THE COURT ORDERS THAT:

  1. That the appeal be allowed.

  1. The convictions and the imposition of the sentences of imprisonment imposed by the Magistrate be confirmed and those sentences which are not cumulative upon another sentence are to take effect from 4 July 2006.

  1. The sentences to be served on and from 30 October 2006 be suspended.

  1. The appellant be required to sign an undertaking to comply with the good behaviour obligations under the Crimes (Sentence Administration) Act 2005 (ACT) for a period of two years.

  1. David Thomas St John (the appellant) appeals from the severity of a sentence imposed in the ACT Magistrates Court on 8 August 2006 for a variety of offences including possession of drugs, motor vehicle offences and offences involving dishonesty.  In respect of all of the offences with which he was charged, he was sentenced to a total of 24 months imprisonment and a non-parole period of 16 months was fixed. 

  1. The appellant is now 39 years of age and has an extensive criminal record extending back over the past 20 years.  He has previously served terms of imprisonment both for robbery and driving offences.  The offences with which the Magistrate was concerned cover a period of time from 6 June to 4 July 2006.  They involved charges concerning the possession of amphetamines and cannabis.  They also included four offences that involved obtaining or attempting to obtain property by deception by means of a stolen credit card, two instances of taking and using motor vehicles and three offences of driving whilst disqualified.  Apart from these offences there were also other motor vehicle offences and the possession of a knife without reasonable excuse. 

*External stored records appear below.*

(* ===== verification/SwimEngine.v ===== *)
(** * The SWIM engine

    [internal/swim/engine.go], [probe.go], [suspicion.go] and the message types of
    [messages.go]: the state machine that owns membership, probes and timers of a
    node.  Every handler returns the effects it asks its caller to perform.

    Theorems: the engine invariant holds in every run; a suspected or terminal
    member always has a timer that will end the suspicion or forget the record; the
    node refutes suspicions of itself with a growing, persisted incarnation; probes
    visit every live member within two rounds. *)

From stdpp Require Import strings sorting.
From S2P Require Import Prelude SwimTable SwimDissemination.

Module SwimEngine.
Import SwimTable SwimDissemination.
Open Scope go_scope.
Open Scope Z_scope.

(** ** Time *)

Definition addDurationSaturated (now duration : Z) : Z :=
  let deadline := Time_Add now duration in
  if (0 <? duration) && (deadline <? now) then maxTime else deadline.

Definition multiplyDurationSaturated (duration factor : Z) : Z :=
  if (duration <=? 0) || (factor <=? 0) then 0
  else if max_int / factor <? duration then max_int else duration * factor.

Definition minimumSuspicionDuration : Z := 5 * second.

Definition SuspicionDuration (multiplier probeInterval aliveMembers : Z) : Z :=
  if (multiplier <=? 0) || (probeInterval <=? 0) || (aliveMembers <=? 0) then minimumSuspicionDuration
  else
    let levels := bitsLen aliveMembers in
    if max_int / levels <? multiplier then max_int
    else
      let factor := multiplier * levels in
      if max_int / factor <? probeInterval then max_int
      else
        let duration := factor * probeInterval in
        if duration <? minimumSuspicionDuration then minimumSuspicionDuration else duration.

Definition leaveDuration (retransmitMultiplier probeInterval aliveMembers : Z) : Z :=
  let duration := multiplyDurationSaturated probeInterval (RetransmitBudget retransmitMultiplier aliveMembers) in
  if duration <? minimumSuspicionDuration then minimumSuspicionDuration else duration.

(** ** Randomness *)

(** [random.Source]: a shuffle of [n] positions is the sequence of its swaps, each
    of positions below [n]. *)
Class RandomSource (R : Type) := {
  source_Uint64 : R → Z * R;
  source_Shuffle : nat → R → list (nat * nat) * R
}.

Definition shuffled {A R} `{!RandomSource R} (l : list A) (r : R) : list A * R :=
  let (swaps, r) := source_Shuffle (length l) r in (foldl swap l swaps, r).

(** ** Messages and effects *)

Abbreviation RequestID := (list byte).
Definition RequestID_zero : RequestID := replicate 16 Byte.x00.

Record ProbeID := mkProbeID { PI_Sequence : Z; PI_RequestID : RequestID }.
#[global] Instance ProbeID_eq_dec : EqDecision ProbeID.
Proof. solve_decision. Defined.
#[global] Instance ProbeID_countable : Countable ProbeID.
Proof.
  refine (inj_countable' (λ p, (PI_Sequence p, map byte_to_Z (PI_RequestID p)))
    (λ x, mkProbeID x.1 (map byte_of_Z x.2)) _).
  intros [s r]. simpl. f_equal. rewrite map_map. induction r as [|b r IH]; simpl; [done|]. by rewrite byte_of_to_Z, IH.
Defined.

Record Ping := mkPing { Ping_OriginID : Z; Ping_Sequence : Z; Ping_RequestID : RequestID }.
Record Ack := mkAck { Ack_OriginID : Z; Ack_Sequence : Z; Ack_RequestID : RequestID }.
Record PingReq := mkPingReq { PR_OriginID : Z; PR_Target : Member; PR_Sequence : Z; PR_RequestID : RequestID }.
Record IndirectAck := mkIndirectAck { IA_OriginID : Z; IA_Target : Member; IA_Sequence : Z; IA_RequestID : RequestID }.

Inductive ProtocolMessage :=
| MsgPing (m : Ping)
| MsgAck (m : Ack)
| MsgPingReq (m : PingReq)
| MsgIndirectAck (m : IndirectAck).

Record Outbound := mkOutbound { O_To : Member; O_Message : ProtocolMessage }.

Inductive TimerKind :=
| TimerDirectProbe | TimerIndirectProbe | TimerRelayProbe | TimerSuspicion | TimerTombstone | TimerLeaveDeadline.
#[global] Instance TimerKind_eq_dec : EqDecision TimerKind.
Proof. solve_decision. Defined.

Record TimerRequest := mkTimer {
  TR_Kind : TimerKind;
  TR_OriginID : Z;
  TR_NodeID : Z;
  TR_Sequence : Z;
  TR_RequestID : RequestID;
  TR_Incarnation : Z;
  TR_Status : Z;
  TR_Deadline : Z
}.

Record Effects := mkEffects {
  EF_Outbound : list Outbound;
  EF_Timers : list TimerRequest;
  EF_Events : list MembershipEvent;
  EF_PersistIncarnation : option Z;
  EF_SnapshotRequired : bool
}.
#[global] Instance eta_Effects : Settable Effects :=
  λ e, mkEffects (EF_Outbound e) (EF_Timers e) (EF_Events e) (EF_PersistIncarnation e) (EF_SnapshotRequired e).
Definition Effects_zero : Effects := mkEffects [] [] [] None false.

(** ** State *)

Record EngineConfig := mkEngineConfig {
  EC_SelfID : Z;
  EC_ProbeInterval : Z;
  EC_DirectProbeTimeout : Z;
  EC_IndirectProbeTimeout : Z;
  EC_IndirectChecks : Z;
  EC_SuspicionMultiplier : Z
}.

Inductive probePhase := probeDirect | probeIndirect.
#[global] Instance probePhase_eq_dec : EqDecision probePhase.
Proof. solve_decision. Defined.

Record activeProbe := mkActiveProbe {
  AP_target : Member;
  AP_phase : probePhase;
  AP_relays : gmap Z Member;
  AP_id : ProbeID
}.
#[global] Instance eta_activeProbe : Settable activeProbe :=
  λ p, mkActiveProbe (AP_target p) (AP_phase p) (AP_relays p) (AP_id p).

Record relayProbeKey := mkRelayKey { RK_originID : Z; RK_probe : ProbeID }.
#[global] Instance relayProbeKey_eq_dec : EqDecision relayProbeKey.
Proof. solve_decision. Defined.
#[global] Instance relayProbeKey_countable : Countable relayProbeKey.
Proof. refine (inj_countable' (λ k, (RK_originID k, RK_probe k)) (λ x, mkRelayKey x.1 x.2) _). by intros []. Defined.

Record relayProbe := mkRelayProbe { RP_origin : Member; RP_target : Member }.

Record suspicionState := mkSuspicion {
  SS_incarnation : Z;
  SS_deadline : Z;
  SS_duration : Z;
  SS_reporters : gset Z
}.
#[global] Instance eta_suspicionState : Settable suspicionState :=
  λ s, mkSuspicion (SS_incarnation s) (SS_deadline s) (SS_duration s) (SS_reporters s).

Record tombstoneState := mkTombstone { TS_incarnation : Z; TS_status : Z; TS_deadline : Z }.

Record probeSelector := mkSelector { PS_order : list Z; PS_index : nat }.
#[global] Instance eta_probeSelector : Settable probeSelector := λ s, mkSelector (PS_order s) (PS_index s).

(** The random source is shared by the engine and its selector. *)
Record Engine {R : Type} := mkEngine {
  E_config : EngineConfig;
  E_table : Table;
  E_dissemination : Disseminator;
  E_source : R;
  E_selector : probeSelector;
  E_nextSequence : Z;
  E_probePrefix : Z;
  E_probeCount : Z;
  E_activeProbes : gmap Z activeProbe;
  E_relayProbes : gmap relayProbeKey relayProbe;
  E_suspicions : gmap Z suspicionState;
  E_tombstones : gmap Z tombstoneState
}.
Arguments Engine : clear implicits.
#[global] Instance eta_Engine {R} : Settable (Engine R) :=
  λ e, mkEngine _ (E_config e) (E_table e) (E_dissemination e) (E_source e) (E_selector e) (E_nextSequence e)
         (E_probePrefix e) (E_probeCount e) (E_activeProbes e) (E_relayProbes e) (E_suspicions e) (E_tombstones e).

Inductive engine_error :=
| ErrInvalidEngineConfig | ErrNilEngineTable | ErrNilEngineDisseminator | ErrNilEngineRandomSource.

Section engine.
Context {R : Type} `{!RandomSource R}.
Abbreviation EngineR := (Engine R).

(** A handler: it returns its effects and changes the engine. *)
Abbreviation Eng A := (M EngineR engine_error A).

Definition NewEngine (config : EngineConfig) (table : option Table) (dissemination : option Disseminator)
    (source : option R) : outcome engine_error EngineR :=
  if (EC_SelfID config =? 0) || (EC_ProbeInterval config <=? 0) || (EC_DirectProbeTimeout config <=? 0) ||
     (EC_IndirectProbeTimeout config <=? 0) || (EC_IndirectChecks config =? 0) || (EC_SuspicionMultiplier config =? 0)
  then Err ErrInvalidEngineConfig
  else if EC_ProbeInterval config - EC_IndirectProbeTimeout config <? EC_DirectProbeTimeout config
  then Err ErrInvalidEngineConfig
  else match table, dissemination, source with
       | None, _, _ => Err ErrNilEngineTable
       | _, None, _ => Err ErrNilEngineDisseminator
       | _, _, None => Err ErrNilEngineRandomSource
       | Some table, Some dissemination, Some source =>
         let (randomSeed, source) := source_Uint64 source in
         let sequence := Z.land randomSeed max_int in
         let sequence := if sequence =? 0 then 1 else sequence in
         Ok (mkEngine _ config table dissemination source (mkSelector [] 0) sequence
               (Z.lxor randomSeed (wrap64 (Z.shiftl (EC_SelfID config) 48))) sequence ∅ ∅ ∅ ∅)
       end.

(** ** Choice of peers *)

Definition eligible (selfID : Z) (m : Member) : bool := negb (NodeID m =? selfID) && (Status m =? Alive).

Definition by_value (members : list Member) : gmap Z Member :=
  foldl (λ current m, <[NodeID m := m]> current) ∅ members.
Lemma collected_cons (o : op) (ops : list op) (a : Atoms) :
  collected (o :: ops) a = collected [o] a ++ collected ops (live_after [o] a).
Proof. by destruct o. Qed.

(** A run, from any well-formed world. *)
Lemma run_from (ops : list op) (w : World) (a : Atoms) :
  wf w → heap w !! atoms w = Some a →
  atoms (run ops w) = atoms w
  ∧ heap (run ops w) !! atoms w = Some (live_after ops a)
  ∧ snapshots (run ops w) = snapshots w ++ map Some (collected ops a).
Proof.
  revert w a. induction ops as [|o ops IH]; intros w a Hw Ha.
  - cbn. by rewrite app_nil_r.
  - destruct (exec_ok w o Hw) as [Hw1 _].
    pose proof (exec_live w o a Hw Ha) as Ha1. rewrite <- (exec_atoms w o) in Ha1.
    destruct (IH (exec w o) _ Hw1 Ha1) as (Hat & Hlive & Hsnap).
    change (run (o :: ops) w) with (run ops (exec w o)).
    rewrite live_after_cons, collected_cons, map_app, app_assoc.
    rewrite <- (exec_snapshots w o a Hw Ha). rewrite !exec_atoms in *. done.
Qed.

Lemma read_snapshots (w : World) (i : nat) : read w i = snapshots w !! i ≫= id.
Proof. unfold read, snapshots. rewrite list_lookup_fmap. by destruct (db w !! i). Qed.

Lemma db_values_snapshots (w : World) (vs : list Atoms) :
  snapshots w = map Some vs → db_values w = vs.
Proof.
  unfold snapshots, db_values. generalize (db w) as ls. intros ls. revert vs.
  induction ls as [|l ls IH]; intros [|v vs]; cbn; try done.
  intros [= Hl Hls]. rewrite Hl. cbn. by rewrite (IH vs).
Qed.

Lemma collected_length (ops : list op) (a : Atoms) :
  length (collected ops a) = length (filter (λ o, is_collect o = true) ops).
Proof.
  revert a. induction ops as [|o ops IH]; intros a; [done|].
  rewrite filter_cons. destruct o; cbn; by rewrite IH.
Qed.

Lemma collected_app (ops1 ops2 : list op) (a : Atoms) :
  collected (ops1 ++ ops2) a = collected ops1 a ++ collected ops2 (live_after ops1 a).
Proof.
  revert a. induction ops1 as [|o ops1 IH]; intros a; [done|].
  destruct o; cbn; by rewrite IH.
Qed.

Lemma run_snapshots (a0 : Atoms) (ops : list op) :
  snapshots (run ops (init a0)) = map Some (collected ops a0).
Proof.
  destruct (run_from ops (init a0) a0 (wf_init a0)) as (_ & _ & Hsnap).
  - cbn. by rewrite lookup_singleton_eq.
  - by rewrite Hsnap.
Qed.
(** C3. [Process] of an Event node with a bound setup closure returns the
    null pointer after it has processed the children after the first from
    left to right and then called the setup closure once, with the first
    child as a tree and the results of the others: the state is the one the
    arguments left, with that one call added to the trace.  The first child
    has no part in the run: with any other tree in its place, even one whose
    [Process] fails, the run is the same but for the tree handed to the
    closure.  For [@OnUpdate(10) DoThing();] the closure receives the call
    node and the pointer of a Symbol of value 10, and nothing is allocated,
    while [Process] of the call node does allocate. *)
Theorem Event_Process :
  (forall nm f action arguments s r s',
     Process (ASTNode_Event nm (Some f) (action :: arguments)) s = Ok (r, s') <->
     r = None /\
     exists arg_entries s1,
       arguments_run arguments s arg_entries s1 /\
       heap s' = heap s1 /\ host_objects s' = host_objects s1 /\
       log s' = log s1 ++ [EvSetup f action arg_entries] /\
       setup_calls (log s') = S (setup_calls (log s1))) /\
  (forall nm f action action' arguments s r s',
     Process (ASTNode_Event nm (Some f) (action :: arguments)) s = Ok (r, s') ->
     exists arg_entries s1,
       s' = add_event (EvSetup f action arg_entries) s1 /\
       Process (ASTNode_Event nm (Some f) (action' :: arguments)) s =
         Ok (r, add_event (EvSetup f action' arg_entries) s1)) /\
  (exists action tree s ten sym s',
     on_update root_state = Ok ((action, tree), s) /\
     Process tree s = Ok (None, s') /\
     heap s' = heap s /\
     log s' = log s ++ [EvSetup 0 action [Some ten]] /\
     heap s' !! ten = Some sym /\ AsDouble sym = Ok 10%float /\
     allocations (log s') = allocations (log s) /\
     exists t s'', Process action s = Ok (Some t, s'') /\
                   log s'' = log s ++ [EvNew t]).
Proof.
  split; [|split].
  - intros nm f action arguments s r s'. rewrite Event_Process_general.
    split.
    + intros (-> & args & s1 & Hargs & ->). split; [done|].
      exists args, s1. repeat split; try done.
      unfold add_event. cbn [log]. rewrite setup_calls_app. cbn. lia.
    + intros (-> & args & s1 & Hargs & Hh & Ho & Hl & _). split; [done|].
      exists args, s1. split; [done|]. destruct s'. cbn in *. by subst.
  - intros nm f action action' arguments s r s' Hp.
    apply Event_Process_general in Hp as (-> & args & s1 & Hargs & ->).
    exists args, s1. split; [done|]. apply Event_Process_general. eauto.
  - eexists _, _, _, _, _, _.
    split; [vm_compute; reflexivity|].
    split; [vm_compute; reflexivity|].
    split; [reflexivity|].
    split; [vm_compute; reflexivity|].
    split; [vm_compute; reflexivity|].
    split; [vm_compute; reflexivity|].
    split; [vm_compute; reflexivity|].
    eexists _, _. split; vm_compute; reflexivity.
Qed.

(** ** Call *)

Lemma for_each_cons {A} (body : A -> M unit) x xs s :
  for_each body (x :: xs) s =
    match body x s with
    | Ok (_, s1) => for_each body xs s1
    | Err e => Err e
    end.
Proof. cbn [for_each]. unfold bind. by destruct (body x s) as [[[] s1]|e]. Qed.

Lemma arg_views_inv args s vs s' :
  arg_views args s = Ok (vs, s') ->
  s' = s /\ Forall (fun p => exists a sym, p = Some a /\ heap s !! a = Some sym) args.
Proof.
  revert vs. induction args as [|p args IH]; intros vs.
  - intros [= <- <-]. by split.
  - cbn [arg_views]. intros Hv.
    apply bind_inv in Hv as (sym & s1 & Hp & Hv).
    apply deref_inv in Hp as (a & -> & Ha & ->).
    apply bind_inv in Hv as (vs' & s2 & Hrest & Hv).
    injection Hv as <- <-. apply IH in Hrest as [-> Hall].
    split; [done|]. constructor; eauto.
Qed.

Lemma Symbol_Call_inv fn args s result s' :
  Symbol_Call fn args s = Ok (result, s') ->
  exists a fsym f r,
    fn = Some a /\ heap s !! a = Some fsym /\ kind fsym = Symbol_Function f /\
    Forall (fun p => exists b sym, p = Some b /\ heap s !! b = Some sym) args /\
    result = Some (fresh_addr s) /\
    s' = add_event (EvNew (fresh_addr s))
           (set_heap (<[fresh_addr s := temp_Symbol (result_kind r)]> (heap s)) s).
Proof.
  unfold Symbol_Call. intros Hc.
  apply bind_inv in Hc as (fsym & s1 & Hfn & Hc).
  apply deref_inv in Hfn as (a & -> & Ha & ->).
  destruct (kind fsym) as [| |f|] eqn:Hk; try done.
  apply bind_inv in Hc as (vs & s1 & Hvs & Hc).
  apply arg_views_inv in Hvs as [-> Hall].
  apply bind_inv in Hc as (r & s1 & Hr & Hc).
  unfold lift in Hr. destruct (f vs) as [r0|]; [|done]. injection Hr as <- <-.
  injection Hc as <- <-. by exists a, fsym, f, r0.
Qed.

  1. Mr Gill, who appeared as counsel for the appellant, in his written submissions has provided a list of  the offences in tabular form by reference to their Magistrates Court number and the penalties that the Magistrate imposed.  I set them out.

06/5314           6.6.06 possess drug of dependence            3 months imprisonment

06/5315           6.6.06 possess drug of dependence           3 months (conc)

06/5349           7.6.06 minor theft           4 months (conc)

06/5350           7.6.06 unreg car           rising of the court

06/5351           7.6.06 drive disqualified           6 months (conc)

3 years disqualified

06/5352           7.6.06 uninsured           rising of the court

06/5353           7.6.06 false reg plates           rising of the court

06/7115           9.6.06 obtain property by deception           6 months (conc with 5576)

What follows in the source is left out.